Brief
In the entries below, the lines from the one with "Proof. apply served_ok. Qed." through the one with "destruct (descriptors_refusal contract);" are to be copied exactly; both ends count.
Data in this exercise Start Marker
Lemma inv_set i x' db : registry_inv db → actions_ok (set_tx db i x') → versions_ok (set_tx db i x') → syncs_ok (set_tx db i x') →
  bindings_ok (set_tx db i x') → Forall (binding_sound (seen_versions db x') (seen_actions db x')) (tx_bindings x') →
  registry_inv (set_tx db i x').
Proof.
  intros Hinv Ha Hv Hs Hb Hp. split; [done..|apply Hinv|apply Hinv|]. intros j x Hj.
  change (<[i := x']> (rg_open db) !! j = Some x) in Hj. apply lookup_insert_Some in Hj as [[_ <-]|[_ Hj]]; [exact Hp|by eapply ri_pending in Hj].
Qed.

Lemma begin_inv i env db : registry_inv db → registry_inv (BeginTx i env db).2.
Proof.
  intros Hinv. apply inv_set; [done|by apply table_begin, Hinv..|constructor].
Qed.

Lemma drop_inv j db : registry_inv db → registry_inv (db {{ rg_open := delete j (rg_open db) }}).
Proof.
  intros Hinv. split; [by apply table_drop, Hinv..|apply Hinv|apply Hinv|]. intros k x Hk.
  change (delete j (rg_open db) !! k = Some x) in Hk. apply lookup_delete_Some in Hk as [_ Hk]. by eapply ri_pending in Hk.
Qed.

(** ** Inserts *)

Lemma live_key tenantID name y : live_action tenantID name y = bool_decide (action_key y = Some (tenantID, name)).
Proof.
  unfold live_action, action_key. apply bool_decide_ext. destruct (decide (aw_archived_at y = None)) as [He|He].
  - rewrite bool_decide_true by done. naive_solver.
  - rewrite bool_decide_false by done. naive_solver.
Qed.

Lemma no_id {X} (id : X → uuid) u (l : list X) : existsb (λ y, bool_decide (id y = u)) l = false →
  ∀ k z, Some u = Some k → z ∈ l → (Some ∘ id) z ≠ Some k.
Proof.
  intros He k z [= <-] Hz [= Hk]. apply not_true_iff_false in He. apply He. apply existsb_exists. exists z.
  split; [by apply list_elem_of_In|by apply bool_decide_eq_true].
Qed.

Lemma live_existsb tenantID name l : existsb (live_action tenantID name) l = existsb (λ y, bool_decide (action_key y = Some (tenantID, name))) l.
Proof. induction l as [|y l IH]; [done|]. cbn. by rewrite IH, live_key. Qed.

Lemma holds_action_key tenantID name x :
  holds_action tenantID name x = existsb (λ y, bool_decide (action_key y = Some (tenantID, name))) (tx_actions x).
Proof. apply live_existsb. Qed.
Data in this exercise End Marker
Data in this exercise Start Marker
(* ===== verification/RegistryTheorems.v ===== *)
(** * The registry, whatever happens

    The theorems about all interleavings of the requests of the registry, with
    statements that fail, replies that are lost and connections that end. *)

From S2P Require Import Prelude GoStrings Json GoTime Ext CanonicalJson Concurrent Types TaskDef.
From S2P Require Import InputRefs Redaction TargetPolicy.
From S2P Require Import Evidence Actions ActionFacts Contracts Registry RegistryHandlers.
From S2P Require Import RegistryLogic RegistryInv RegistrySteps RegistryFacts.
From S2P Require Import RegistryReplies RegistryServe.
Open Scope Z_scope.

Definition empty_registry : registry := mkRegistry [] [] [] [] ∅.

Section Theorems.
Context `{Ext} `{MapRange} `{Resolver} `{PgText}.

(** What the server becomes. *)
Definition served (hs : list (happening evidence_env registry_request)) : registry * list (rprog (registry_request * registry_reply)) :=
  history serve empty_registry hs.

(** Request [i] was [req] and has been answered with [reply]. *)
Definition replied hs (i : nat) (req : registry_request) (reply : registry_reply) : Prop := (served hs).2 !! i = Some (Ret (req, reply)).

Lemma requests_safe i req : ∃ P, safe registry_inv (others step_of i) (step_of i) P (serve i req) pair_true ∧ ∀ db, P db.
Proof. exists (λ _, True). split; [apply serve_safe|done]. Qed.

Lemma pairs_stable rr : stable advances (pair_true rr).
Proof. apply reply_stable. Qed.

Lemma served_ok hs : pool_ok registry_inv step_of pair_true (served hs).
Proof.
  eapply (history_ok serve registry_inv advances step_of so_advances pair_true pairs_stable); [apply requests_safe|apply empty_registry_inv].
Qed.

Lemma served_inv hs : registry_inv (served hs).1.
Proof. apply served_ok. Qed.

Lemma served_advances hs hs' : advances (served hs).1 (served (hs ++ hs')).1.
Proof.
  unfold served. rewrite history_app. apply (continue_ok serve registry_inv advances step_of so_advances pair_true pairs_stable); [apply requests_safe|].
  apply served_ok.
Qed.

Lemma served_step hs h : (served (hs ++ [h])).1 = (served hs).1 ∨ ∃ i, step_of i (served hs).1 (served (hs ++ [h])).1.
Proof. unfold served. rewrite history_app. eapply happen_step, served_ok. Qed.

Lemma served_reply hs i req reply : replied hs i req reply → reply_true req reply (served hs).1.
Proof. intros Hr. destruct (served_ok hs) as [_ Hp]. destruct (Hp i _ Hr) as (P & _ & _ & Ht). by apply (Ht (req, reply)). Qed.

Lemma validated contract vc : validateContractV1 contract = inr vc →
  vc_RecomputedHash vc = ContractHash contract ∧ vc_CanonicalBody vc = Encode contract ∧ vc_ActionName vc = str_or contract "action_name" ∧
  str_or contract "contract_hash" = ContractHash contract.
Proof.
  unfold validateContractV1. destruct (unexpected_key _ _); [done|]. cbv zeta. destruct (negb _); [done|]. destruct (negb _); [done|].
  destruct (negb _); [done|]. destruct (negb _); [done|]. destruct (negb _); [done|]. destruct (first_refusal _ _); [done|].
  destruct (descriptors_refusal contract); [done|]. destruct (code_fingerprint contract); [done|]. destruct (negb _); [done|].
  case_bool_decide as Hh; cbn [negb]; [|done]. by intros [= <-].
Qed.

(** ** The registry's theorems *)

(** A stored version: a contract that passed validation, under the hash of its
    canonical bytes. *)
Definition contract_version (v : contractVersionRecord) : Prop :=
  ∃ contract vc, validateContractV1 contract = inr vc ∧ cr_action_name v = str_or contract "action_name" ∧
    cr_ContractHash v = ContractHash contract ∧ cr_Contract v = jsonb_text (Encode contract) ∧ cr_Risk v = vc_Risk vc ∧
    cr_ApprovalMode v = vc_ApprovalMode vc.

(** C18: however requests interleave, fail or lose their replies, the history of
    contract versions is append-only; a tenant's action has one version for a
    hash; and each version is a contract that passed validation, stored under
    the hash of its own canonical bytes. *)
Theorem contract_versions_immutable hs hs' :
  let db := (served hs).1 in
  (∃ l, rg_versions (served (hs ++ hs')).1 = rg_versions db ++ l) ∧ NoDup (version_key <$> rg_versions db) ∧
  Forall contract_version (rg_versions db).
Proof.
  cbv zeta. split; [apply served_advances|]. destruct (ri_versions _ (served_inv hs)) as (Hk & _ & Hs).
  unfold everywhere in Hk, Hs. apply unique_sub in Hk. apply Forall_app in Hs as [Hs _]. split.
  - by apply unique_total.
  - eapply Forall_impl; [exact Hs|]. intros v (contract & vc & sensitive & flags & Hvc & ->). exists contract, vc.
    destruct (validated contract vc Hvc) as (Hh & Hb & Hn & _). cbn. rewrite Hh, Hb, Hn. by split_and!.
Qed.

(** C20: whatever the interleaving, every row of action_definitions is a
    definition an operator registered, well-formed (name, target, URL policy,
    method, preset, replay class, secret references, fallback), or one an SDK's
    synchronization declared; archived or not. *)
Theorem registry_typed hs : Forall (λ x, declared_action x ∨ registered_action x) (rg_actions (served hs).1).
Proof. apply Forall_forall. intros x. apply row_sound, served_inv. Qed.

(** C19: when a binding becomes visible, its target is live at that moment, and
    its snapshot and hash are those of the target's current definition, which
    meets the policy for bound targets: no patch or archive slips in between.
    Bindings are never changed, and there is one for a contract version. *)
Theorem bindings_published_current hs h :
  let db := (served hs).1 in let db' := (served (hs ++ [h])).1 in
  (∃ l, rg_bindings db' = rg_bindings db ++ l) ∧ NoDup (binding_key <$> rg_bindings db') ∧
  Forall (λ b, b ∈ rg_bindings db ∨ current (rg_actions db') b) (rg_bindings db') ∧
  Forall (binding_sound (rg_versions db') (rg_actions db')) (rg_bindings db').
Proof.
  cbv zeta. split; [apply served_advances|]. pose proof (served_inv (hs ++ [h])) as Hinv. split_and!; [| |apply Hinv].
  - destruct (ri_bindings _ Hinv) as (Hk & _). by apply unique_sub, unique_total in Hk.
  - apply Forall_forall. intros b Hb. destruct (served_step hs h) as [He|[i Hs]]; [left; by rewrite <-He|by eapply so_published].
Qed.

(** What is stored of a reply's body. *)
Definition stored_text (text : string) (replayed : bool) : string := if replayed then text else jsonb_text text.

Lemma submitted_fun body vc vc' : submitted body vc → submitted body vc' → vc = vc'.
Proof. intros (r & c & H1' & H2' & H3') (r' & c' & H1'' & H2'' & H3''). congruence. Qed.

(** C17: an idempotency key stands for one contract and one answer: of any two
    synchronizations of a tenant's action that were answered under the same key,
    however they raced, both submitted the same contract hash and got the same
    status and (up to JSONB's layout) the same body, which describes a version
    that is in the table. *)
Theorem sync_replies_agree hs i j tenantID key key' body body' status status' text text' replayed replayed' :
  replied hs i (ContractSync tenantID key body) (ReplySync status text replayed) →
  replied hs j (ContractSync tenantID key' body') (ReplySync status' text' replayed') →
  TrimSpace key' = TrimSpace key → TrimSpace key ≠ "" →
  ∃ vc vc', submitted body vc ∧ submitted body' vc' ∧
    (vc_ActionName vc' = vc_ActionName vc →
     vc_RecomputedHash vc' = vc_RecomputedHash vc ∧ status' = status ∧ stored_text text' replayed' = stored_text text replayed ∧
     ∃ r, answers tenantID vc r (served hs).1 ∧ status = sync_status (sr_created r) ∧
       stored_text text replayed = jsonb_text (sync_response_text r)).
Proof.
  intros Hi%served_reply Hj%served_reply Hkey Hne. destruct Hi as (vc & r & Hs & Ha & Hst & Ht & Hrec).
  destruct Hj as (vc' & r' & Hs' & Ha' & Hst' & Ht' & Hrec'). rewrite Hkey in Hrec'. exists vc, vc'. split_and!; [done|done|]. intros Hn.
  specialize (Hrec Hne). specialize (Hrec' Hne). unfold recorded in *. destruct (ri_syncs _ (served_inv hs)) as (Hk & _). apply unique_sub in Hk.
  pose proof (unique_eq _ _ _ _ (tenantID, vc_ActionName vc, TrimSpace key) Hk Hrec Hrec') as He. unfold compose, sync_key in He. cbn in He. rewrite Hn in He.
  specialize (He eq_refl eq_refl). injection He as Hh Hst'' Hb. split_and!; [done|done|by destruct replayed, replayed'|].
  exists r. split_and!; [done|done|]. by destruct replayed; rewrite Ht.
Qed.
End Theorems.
Data in this exercise End Marker
Answer space
Proof. apply served_ok. Qed.

Lemma served_advances hs hs' : advances (served hs).1 (served (hs ++ hs')).1.
Proof.
  unfold served. rewrite history_app. apply (continue_ok serve registry_inv advances step_of so_advances pair_true pairs_stable); [apply requests_safe|].
  apply served_ok.
Qed.

Lemma served_step hs h : (served (hs ++ [h])).1 = (served hs).1 ∨ ∃ i, step_of i (served hs).1 (served (hs ++ [h])).1.
Proof. unfold served. rewrite history_app. eapply happen_step, served_ok. Qed.

Lemma served_reply hs i req reply : replied hs i req reply → reply_true req reply (served hs).1.
Proof. intros Hr. destruct (served_ok hs) as [_ Hp]. destruct (Hp i _ Hr) as (P & _ & _ & Ht). by apply (Ht (req, reply)). Qed.

Lemma validated contract vc : validateContractV1 contract = inr vc →
  vc_RecomputedHash vc = ContractHash contract ∧ vc_CanonicalBody vc = Encode contract ∧ vc_ActionName vc = str_or contract "action_name" ∧
  str_or contract "contract_hash" = ContractHash contract.
Proof.
  unfold validateContractV1. destruct (unexpected_key _ _); [done|]. cbv zeta. destruct (negb _); [done|]. destruct (negb _); [done|].
  destruct (negb _); [done|]. destruct (negb _); [done|]. destruct (negb _); [done|]. destruct (first_refusal _ _); [done|].
  destruct (descriptors_refusal contract); [done|]. destruct (code_fingerprint contract); [done|]. destruct (negb _); [done|].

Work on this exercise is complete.